#### [Exercise]
Starting at the line that has "reading m (λ" and stopping after the line that has "Lemma refuse_reads shard", reproduce the listing below exactly; omit everything else.

#### Records

Lemma put_writes calendarPath path etag cal ifNoneMatch c :
  match c with Absent => etag = "" ∧ ifNoneMatch = "*" | Unchanged t => etag = t ∧ t ≠ "" ∧ ifNoneMatch = "" end →
  writing true (put_write calendarPath path c (λ data, ical_encode cal = Ok data))
    (putCalendarObjectIfMatch allowHost http_configured baseURL calendarPath path etag cal ifNoneMatch : D unit).
Proof.
  intros Hc. unfold putCalendarObjectIfMatch. eapply writing_bind; [apply cal_discover_reads|]. intros d _.
  eapply (writing_bind _ _ _ _ (λ data, ical_encode cal = Ok data)).
  { destruct (ical_encode cal); [by apply reading_ret|apply reading_fail]. }
  intros data Hdata. eapply writing_bind; [apply (resolve_silent _ (Wrapped "invalid event URL: "))|]. intros target Ht.
  eapply (writing_bind _ _ _ _ (λ pre, ∃ h, condition_header c h ∧
    (pre ++ (if bool_decide (ifNoneMatch = "") then [] else [("If-None-Match", ifNoneMatch)]))%list = [h])).
  { destruct c as [|t].
    - destruct Hc as [-> ->]. apply reading_ret. by exists ("If-None-Match", "*").
    - destruct Hc as (-> & Hne & ->). rewrite bool_decide_false by done. eapply reading_bind; [apply tag_reading|]. intros t' Ht'.
      apply reading_ret. exists ("If-Match", t'). split; [by exists t'|done]. }
  intros pre (h & Hh & Hpre). cbv zeta. rewrite Hpre. eapply do_writing; [done|exact Ht| |].
  - intros x E1 E2 E3 E4. split; [done|]. split; [by exists h|]. split; [by exists data|done].
  - intros [resp url]. cbv zeta. destruct (_ =? 412); [by apply emits_fail|].
    destruct (Z.quot _ _ =? 2); [by apply emits_ret|by apply emits_fail].
Qed.
Lemma cal_delete_writes calendarPath path etag :
  writing true (delete_write calendarPath path etag)
    (deleteCalendarObjectIfMatch allowHost http_configured baseURL calendarPath path etag : D unit).
Proof.
  unfold deleteCalendarObjectIfMatch. eapply writing_bind; [apply cal_discover_reads|]. intros d _.
  eapply writing_bind; [apply reading_fail_if|]. intros [] _.
  eapply writing_bind; [apply (resolve_silent _ (Wrapped "invalid event URL: "))|]. intros target Ht.
  eapply writing_bind; [apply tag_reading|]. intros t Htag. eapply do_writing; [done|exact Ht| |].
  - intros x E1 E2 E3 E4. split; [done|]. split; [|done]. exists ("If-Match", t). split; [done|]. by exists t.
  - intros [resp url]. cbv zeta. destruct (_ =? 412); [by apply emits_fail|].
    destruct (_ || _); [by apply emits_ret|by apply emits_fail].
Qed.
(** ** The three mutations *)

Lemma reading_guard {A} (b : bool) (m : D unit) (k : D A) must P :
  reading m (λ _, True) → writing must P k → writing must P ((if b then mret tt else m) ;; k).
Proof. intros Hm Hk. eapply (writing_bind _ _ _ _ (λ _, True)); [destruct b; [by apply reading_ret|done]|done]. Qed.
Lemma check_rule_reads ne : reading (check_rule load_location ne : D unit) (λ _, True).
Proof.
  unfold check_rule. case_bool_decide; [by apply reading_ret|]. eapply (reading_bind _ _ (λ _, True)).
  - intros st. destruct (validateRRULEForStartContext _ _ st.1.1) as [w r]. exists []. split; [by rewrite app_nil_r|].
    split; [constructor|by destruct r].
  - intros [] _. eapply reading_weaken; [apply reading_fail_if|done].
Qed.
Lemma refuse_reads shard calendarPath path :
  reading (refuse_existing allowHost http_configured shard calendarPath path : D unit) (λ _, True).
Proof.
  unfold refuse_existing. eapply reading_bind; [apply reading_attempt, cal_get_reads|]. intros [obj|e] _; [apply reading_fail|].
  destruct (not_found e); [by apply reading_ret|apply reading_fail].
Qed.
(** The object an operation that starts in [st] found. *)
Definition found_by (calendarPath uid : string) (st : St) (obj : CalendarObject) : Prop :=
  verified uid obj ∧ ∃ d st0 st1, enter allowHost http_configured baseURL calendarPath st = (st0, Ok d) ∧
    findEventByUID allowHost http_configured (shardBase d) calendarPath uid st0 = (st1, Ok obj).
Lemma enter_discovers calendarPath : reading (enter allowHost http_configured baseURL calendarPath : D _) (λ _, True).
Proof. eapply reading_weaken; [apply enter_reads|done]. Qed.

Lemma found_writes {A} calendarPath uid must P (k : CalendarObject → D A) st :
  (∀ obj, found_by calendarPath uid st obj → writing must P (k obj)) →
  writing_at st must P (
    d ← enter allowHost http_configured baseURL calendarPath;
    obj ← findEventByUID allowHost http_configured (shardBase d) calendarPath uid;
    k obj).
Proof.
  intros Hk. eapply writing_bind_at; [apply enter_discovers|]. intros st0 d Hd _.
  eapply writing_bind_at; [apply find_reads|]. intros st1 obj Ho Hv. apply writing_all, Hk. split; [done|]. by exists d, st0, st1.
Qed.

########

#### [Response area]
  reading m (λ _, True) → writing must P k → writing must P ((if b then mret tt else m) ;; k).
Proof. intros Hm Hk. eapply (writing_bind _ _ _ _ (λ _, True)); [destruct b; [by apply reading_ret|done]|done]. Qed.
Lemma check_rule_reads ne : reading (check_rule load_location ne : D unit) (λ _, True).
Proof.
  unfold check_rule. case_bool_decide; [by apply reading_ret|]. eapply (reading_bind _ _ (λ _, True)).
  - intros st. destruct (validateRRULEForStartContext _ _ st.1.1) as [w r]. exists []. split; [by rewrite app_nil_r|].
    split; [constructor|by destruct r].
  - intros [] _. eapply reading_weaken; [apply reading_fail_if|done].
Qed.
Lemma refuse_reads shard calendarPath path :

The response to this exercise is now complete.